* [Extracted data]
════════════════
(** *** PutParameterE, PutParameter *)

Definition PutParameterE (t : testing_T)
    (awsRegion keyName keyDescription keyValue : string)
  : M (Z * option error) :=
  (r <- NewSsmClientE t awsRegion ;;
   match snd r with
   | Some e => ret (0%Z, Some e)
   | None =>
     ssmClient <- deref (fst r) ;;
     r <- sdk_PutParameter ssmClient
            {| ppi_Name := aws_String keyName;
               ppi_Description := aws_String keyDescription;
               ppi_Value := aws_String keyValue;
               ppi_Type := aws_String "SecureString" |} ;;
     match snd r with
     | Some e => ret (0%Z, Some e)
     | None =>
       resp <- deref (fst r) ;;
       version <- deref (ppo_Version resp) ;;
       ret (version, None)
     end
   end)%ssm.

Definition PutParameter (t : testing_T)
    (awsRegion keyName keyDescription keyValue : string) : M Z :=
  (r <- PutParameterE t awsRegion keyName keyDescription keyValue ;;
   require_NoError t (snd r) ;;;
   ret (fst r))%ssm.

(** *** Observations *)

(** The requests that [m] adds to the log when started in [st]. *)
Definition sent_by {A} (m : M A) (st : St) : list Request :=
  drop (length (requests st)) (requests (snd (m st))).

(** A write marked for encryption at rest. *)
Definition encrypted_write (r : Request) : Prop :=
  match r with
  | ReqPutParameter _ input => ppi_Type input = Some "SecureString"
  | ReqGetParameter _ _ => False
  end.

(** A read that asks for the decrypted value. *)
Definition decrypting_read (r : Request) : Prop :=
  match r with
  | ReqGetParameter _ input => gpi_WithDecryption input = Some true
  | ReqPutParameter _ _ => False
  end.

(** The client that both accessors obtain for a region, and the
    requests they build. *)
Definition get_client (region : string) : Client :=
  ssm_New (fst (NewAuthenticatedSession region)).

Definition get_input (keyName : string) : GetParameterInput :=
  {| gpi_Name := Some keyName; gpi_WithDecryption := Some true |}.

Definition put_input (keyName keyDescription keyValue : string)
  : PutParameterInput :=
  {| ppi_Name := Some keyName;
     ppi_Description := Some keyDescription;
     ppi_Value := Some keyValue;
     ppi_Type := Some "SecureString" |}.

(** The value behind [resp.Parameter] and its [Value], and the version
    behind [resp.Version], where every pointer on the way is non-nil. *)
Definition value_of (resp : option GetParameterOutput) : option string :=
  match resp with
  | Some out =>
    match gpo_Parameter out with
    | Some p => par_Value p
    | None => None
    end
  | None => None
  end.

Definition version_of (resp : option PutParameterOutput) : option Z :=
  match resp with
  | Some out => ppo_Version out
  | None => None
  end.

(** *** Assumptions on the remote service, used by some properties *)

(** A decrypting read that follows a write which the service accepted
    finds the written value. *)
Definition read_after_write : Prop :=
  forall c input w out w' name value,
    client_PutParameter c input w = ((out, None), w') ->
    ppi_Name input = Some name ->
    ppi_Value input = Some value ->
    exists resp p w'',
      client_GetParameter c
        {| gpi_Name := Some name; gpi_WithDecryption := Some true |} w'
      = ((Some resp, None), w'')
      /\ gpo_Parameter resp = Some p
      /\ par_Value p = Some value.



End Accessors.

Arguments St : clear implicits.
Arguments Request : clear implicits.

(** *** A reference parameter service *)

(** A stored parameter of the reference service. *)
Record Stored : Type := mkStored {
  st_value : string;
  st_type : string;
  st_description : option string;
  st_version : Z
}.

(** What a read without decryption shows of an encrypted value. *)
Definition ciphertext (v : string) : string := "AQICAHh:" +:+ v.
(** * esep-self-employment-hub: the public category page and the admin
      panchayath screen

    A shallow embedding of [CategoriesPage] (the public category listing) and
    of [PanchayathsManagement] (the admin reference-data screen), and the
    properties of the specification that hold of them.

    The components are TypeScript/React.  Their pure parts (the re-sort of the
    fetched categories, the fee arithmetic, the grouping of panchayaths) are
    Rocq functions; their handlers are written in a small state-and-trace
    monad: the state is the component's React state together with the shared
    query cache and the realtime channels, the trace lists what leaves the
    component (backend requests, toasts, confirmation prompts). *)

From Stdlib Require Import ZArith NArith List String Ascii Bool Lia.
From Stdlib Require Import Permutation Sorted.
From Stdlib Require Import Floats.SpecFloat.
From Stdlib Require OrderedTypeEx.
Import ListNotations.

Set Implicit Arguments.

(** ** The JavaScript fragment the two components rely on *)

Module JS.

Open Scope Z_scope.

(** *** Numbers

    A JavaScript Number is an IEEE-754 binary64 value.  [spec_float] with
    53 bits of precision and maximal exponent 1024 is exactly that format, and
    the operations below round to nearest, ties to even, as the language
    requires. *)

Definition prec : Z := 53.
Definition emax : Z := 1024.

Definition Number : Type := spec_float.

(** The Number denoted by an integer literal. *)
Definition Number_of_Z (n : Z) : Number := binary_normalize prec emax n 0 false.

Definition Number_sub : Number -> Number -> Number := SFsub prec emax.
Definition Number_mul : Number -> Number -> Number := SFmul prec emax.
Definition Number_div : Number -> Number -> Number := SFdiv prec emax.

(** [x > y]; false as soon as one side is NaN. *)
Definition Number_gt (x y : Number) : bool := SFltb y x.

(** [x === y] on Numbers: NaN differs from itself, [+0 === -0]. *)
Definition Number_eq (x y : Number) : bool := SFeqb x y.

(** [Math.round]: the integer nearest to [x], a tie going towards
    +Infinity; NaN, the infinities and the zeros are returned as they are, and
    a result of zero keeps the sign of [x].  A finite binary64 value with a
    non-negative exponent is an integer already; otherwise
    [floor (x + 1/2)] is computed exactly from mantissa and exponent. *)
Definition Math_round (x : Number) : Number :=
  match x with
  | S754_finite s m e =>
      if 0 <=? e then x
      else
        let n := (2 * cond_Zopp s (Z.pos m) + 2 ^ (- e)) / 2 ^ (1 - e) in
        if n =? 0 then S754_zero s else Number_of_Z n
  | _ => x
  end.

(** *** Arrays *)

(** [arr.indexOf(x)] on an array of strings: the first index holding a
    string equal to [x], or [-1]. *)
Fixpoint indexOf_from (arr : list string) (x : string) (i : Z) : Z :=
  match arr with
  | [] => -1
  | y :: rest => if String.eqb y x then i else indexOf_from rest x (i + 1)
  end.

Definition indexOf (arr : list string) (x : string) : Z := indexOf_from arr x 0.

(** [arr.includes(x)]. *)
Definition includes (arr : list string) (x : string) : bool :=
  existsb (fun y => String.eqb y x) arr.

Section ArraySort.

Variable A : Type.

(** The comparator handed to [sort]: negative when its first argument goes
    first, positive when its second does, zero when it does not care. *)
Variable comparefn : A -> A -> Z.

(** [x] stood before every element of the sorted [l] in the original array:
    it moves right past the elements that must precede it and stops in front
    of the first one the comparator does not put before it. *)
Fixpoint sort_insert (x : A) (l : list A) : list A :=
  match l with
  | [] => [x]
  | y :: rest =>
      if comparefn x y <=? 0 then x :: y :: rest
      else y :: sort_insert x rest
  end.
(** ** Sums over a list of pending actions *)
Section sums.
Context {A : Type}.
Implicit Types (f g : A → nat) (l : list A).

Lemma sum_app f l k : sum_list_with f (l ++ k) = (sum_list_with f l + sum_list_with f k)%nat.
Proof. induction l as [|x l IH]; [done|]. simpl. rewrite IH. lia. Qed.

Lemma sum_delete f l i x : l !! i = Some x →
  sum_list_with f l = (f x + sum_list_with f (delete i l))%nat.
Proof.
  revert i. induction l as [|y l IH]; intros [|i] H; try done; simpl in *.
  - by injection H as ->.
  - rewrite (IH i H). lia.
Qed.

Lemma sum_zero f l : (∀ x, x ∈ l → f x = 0%nat) → sum_list_with f l = 0%nat.
Proof.
  induction l as [|x l IH]; intros H; [done|]. simpl. rewrite (H x), IH by set_solver. done.
Qed.

Lemma sum_pos f l x : x ∈ l → (f x ≤ sum_list_with f l)%nat.
Proof. induction 1 as [|y l ? IH]; simpl; lia. Qed.

Lemma sum_fmap {B} (h : B → A) f (l : list B) :
  sum_list_with f (h <$> l) = sum_list_with (λ x, f (h x)) l.
Proof. induction l as [|x l IH]; [done|]. simpl. by rewrite <-IH. Qed.

Lemma sum_insert f l i x y : l !! i = Some x →
  (sum_list_with f (<[i := y]> l) + f x = sum_list_with f l + f y)%nat.
Proof.
  revert i. induction l as [|z l IH]; intros [|i] H; try done; simpl in *.
  - injection H as ->. lia.
  - specialize (IH i H). lia.
Qed.

Lemma elem_delete l i x : x ∈ delete i l → x ∈ l.
Proof.
  revert i. induction l as [|y l IH]; intros [|i] H; simpl in *; [done|done|by right|].
  apply elem_of_cons in H as [->|H]; [by left|right; by eapply IH].
Qed.
End sums.

(** The indicator of a decidable proposition. *)
Definition one (P : Prop) `{Decision P} : nat := if decide P then 1%nat else 0%nat.

Lemma one_true (P : Prop) `{Decision P} : P → one P = 1%nat.
Proof. intros. unfold one. by rewrite decide_True. Qed.
Lemma one_false (P : Prop) `{Decision P} : ¬ P → one P = 0%nat.
Proof. intros. unfold one. by rewrite decide_False. Qed.
Lemma one_le (P : Prop) `{Decision P} : (one P ≤ 1)%nat.
Proof. unfold one. case_decide; lia. Qed.
Lemma one_iff (P Q : Prop) `{Decision P, Decision Q} : (P ↔ Q) → one P = one Q.
Proof. intros. unfold one. repeat case_decide; tauto. Qed.
(* ===== verification/Types.v ===== *)
(** * Kernel value types

    Models [utils/vendors.py] (the vendor records and their version
    splitters) and [kernel/types.py] (architecture names, device profiles,
    model contexts, physical signatures, shape facts and kernel queries). *)

From S2P Require Export PyVal.
From Stdlib Require Import Ascii String.
From stdpp Require Import options.

Local Open Scope Z_scope.

(** ** Vendors *)

(** A version splitter returns [None] when the digits name a generation, and
    raises where Python's [int] does. *)
Definition splitter : Type := string → string → res (option (Z * Z)).

Definition int_of_digits (s : string) : res Z := of_option ValueError (py_int_of_string s).

Definition split_sm_version : splitter := λ digits _,
  if (String.length digits <? 2)%nat then Ok None
  else major ← int_of_digits (butlast digits);
       minor ← int_of_digits (slast digits);
       Ok (Some (major, minor)).

Definition split_gfx_version : splitter := λ digits suffix,
  let combined := digits +:+ suffix in
  if (String.length combined <? 3)%nat then Ok None
  else major ← int_of_digits (butlast (butlast combined));
       minor ← int_of_digits (slast (butlast combined));
       Ok (Some (major, minor)).

Record vendor : Type := Vendor {
  v_name : string;
  v_series : string;
  v_example_arch : string;
  v_ordered : bool;
  v_split_version : option splitter;
  v_plausible_majors : option (Z * Z);   (* range(lo, hi) *)
  v_products : dict string string;
}.
Lemma modulo_text m r : 0 ≤ m → 0 ≤ r →
  modulo_match ("% " +:+ z_to_string m +:+ " == " +:+ z_to_string r) = Some (m, r).
Proof.
  intros (dm & -> & Hm)%z_to_string_nonneg (dr & -> & Hr)%z_to_string_nonneg.
  change ("% " +:+ uint_text dm +:+ " == " +:+ uint_text dr)
    with (String "%" (" " +:+ (uint_text dm +:+ " == " +:+ uint_text dr))).
  unfold modulo_match. change (Ascii.eqb "%" "%") with true. cbv iota.
  destruct (uint_text_cons dm) as (c & s & Hc & Hd).
  replace (lstrip (" " +:+ (uint_text dm +:+ " == " +:+ uint_text dr)))
    with (uint_text dm +:+ " == " +:+ uint_text dr).
  2: { rewrite Hc. symmetry. change (lstrip (String c (s +:+ " == " +:+ uint_text dr)) =
         String c (s +:+ " == " +:+ uint_text dr)). by apply lstrip_head, digit_nonspace. }
  rewrite (sspan_app _ _ _ " " ("== " +:+ uint_text dr)); [|apply uint_text_digits|done|done].
  cbv iota. rewrite uint_text_to_Z. cbn [mbind option_bind]. 
  change (lstrip (" == " +:+ uint_text dr)) with ("== " +:+ uint_text dr).
  change (at_end ("== " +:+ uint_text dr)) with false.
  change (startswith ("== " +:+ uint_text dr) "==") with true. cbv iota.
  change (sdrop 2 ("== " +:+ uint_text dr)) with (" " +:+ uint_text dr).
  rewrite lstrip_space by apply uint_text_nonspace.
  rewrite sspan_all by apply uint_text_digits. cbv iota. rewrite uint_text_to_Z.
  by rewrite Hm, Hr.
Qed.

(** What a comparison prints after its fact's path. *)
Definition cmp_literal (op : cmp_op) (z : Z) : string := op_text op +:+ " " +:+ z_to_string z.
Definition mod_literal (m r : Z) : string :=
  "% " +:+ z_to_string m +:+ " == " +:+ z_to_string r.

Lemma cmp_literal_compiles f op z : f_kind f = INT →
  predicate_from_literal f (LitVal (VStr (cmp_literal op z))) = Ok (Leaf f (LCmp op (VInt z))).
Proof.
  intros Hk. unfold predicate_from_literal. rewrite Hk. cbn [bool_decide decide_rel].
  rewrite bool_decide_eq_false_2 by done. unfold string_literal, cmp_literal.
  rewrite strip_comparator, Hk. rewrite (bool_decide_eq_false_2 (INT = ARCH)) by done.
  cbn [andb]. change (kind_ordered INT) with true. cbv iota.
  rewrite modulo_comparator, comparator_text. unfold mk_cmp. rewrite Hk.
  by destruct op.
Qed.

Lemma mod_literal_compiles f m r : f_kind f = INT → 0 ≤ m → 0 ≤ r →
  predicate_from_literal f (LitVal (VStr (mod_literal m r))) = Ok (Leaf f (LMod m r)).
Proof.
  intros Hk Hm Hr. unfold predicate_from_literal. rewrite Hk.
  rewrite bool_decide_eq_false_2 by done. unfold string_literal.
  replace (strip (mod_literal m r)) with (mod_literal m r).
  2: { destruct (z_to_string_nonspace r) as [Hs He]. symmetry. unfold mod_literal.
       change ("% " +:+ z_to_string m +:+ " == " +:+ z_to_string r)
         with (String "%" (String " " (z_to_string m +:+ (" == " +:+ z_to_string r)))).
       rewrite <-sapp_assoc.
       exact (strip_app "%" (" " +:+ z_to_string m +:+ " == ") _ eq_refl Hs He). }
  rewrite Hk. rewrite (bool_decide_eq_false_2 (INT = ARCH)) by done.
  cbn [andb]. change (kind_ordered INT) with true. cbv iota.
  unfold mod_literal. rewrite (modulo_text _ _ Hm Hr). unfold mk_mod. by rewrite Hk.
Qed.

(** The policy notation for integer facts inverts the rendering: a
    comparison or a divisibility test renders as its fact's path, a space and
    a text which, given back as a policy literal for that fact, compiles to
    the same predicate. *)
Theorem literal_roundtrip f op z m r :
  f_kind f = INT → 0 ≤ m → 0 ≤ r →
  (render (Leaf f (LCmp op (VInt z))) = f_path f +:+ " " +:+ cmp_literal op z
   ∧ predicate_from_literal f (LitVal (VStr (cmp_literal op z))) = Ok (Leaf f (LCmp op (VInt z))))
  ∧ (render (Leaf f (LMod m r)) = f_path f +:+ " " +:+ mod_literal m r
     ∧ predicate_from_literal f (LitVal (VStr (mod_literal m r))) = Ok (Leaf f (LMod m r))).
Proof.
  intros Hk Hm Hr.
  split; (split; [done|by first [apply cmp_literal_compiles|apply mod_literal_compiles]]).
Qed.

Lemma literal_roundtrip_witness :
  predicate_from_literal (fact_shape "m") (LitVal (VStr ">= -16"))
    = Ok (Leaf (fact_shape "m") (LCmp OGe (VInt (-16))))
  ∧ predicate_from_literal (fact_shape "m") (LitVal (VStr "% 8 == 0"))
    = Ok (Leaf (fact_shape "m") (LMod 8 0)).
Proof.
  destruct (literal_roundtrip (fact_shape "m") OGe (-16) 8 0 eq_refl) as [[_ H1] [_ H2]];
    [lia|lia|]. exact (conj H1 H2).
Defined.

(** The policy notation has no guard on the modulus, while the
    expression [fact % modulus] has one: the literal ["% 0"] compiles on an
    integer fact, and every call that supplies the fact then raises
    [ZeroDivisionError] where a rejection is meant. *)
Theorem zero_modulus_literal f v z :
  f_kind f = INT → normalize INT v = Ok (VInt z) →
  ∃ p, predicate_from_literal f (LitVal (VStr "% 0")) = Ok p
       ∧ mk_mod_expr f 0 = Err ValueError
       ∧ ∀ fs, lookup_fact fs (f_path f) = Some v → eval p fs = Err ZeroDivisionError.
Proof.
  intros Hk Hv. exists (Leaf f (LMod 0 0)). split_and!; [|done|].
  - unfold predicate_from_literal, string_literal, mk_mod. rewrite Hk. by vm_compute.
  - intros fs Hl. simpl. unfold eval_leaf. by rewrite Hl, Hk, Hv.
Qed.

Lemma zero_modulus_literal_witness :
  ∃ p, predicate_from_literal (fact_shape "k") (LitVal (VStr "% 0")) = Ok p
       ∧ mk_mod_expr (fact_shape "k") 0 = Err ValueError
       ∧ ∀ fs, lookup_fact fs "shape.k" = Some (VInt 64) → eval p fs = Err ZeroDivisionError.
Proof. exact (zero_modulus_literal (fact_shape "k") (VInt 64) 64 eq_refl eq_refl). Defined.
════════════════
* [Task goal] Lines that contain the string "comparefn" should be copied from the material above.

* [Output of the exercise]
Variable comparefn : A -> A -> Z.
      if comparefn x y <=? 0 then x :: y :: rest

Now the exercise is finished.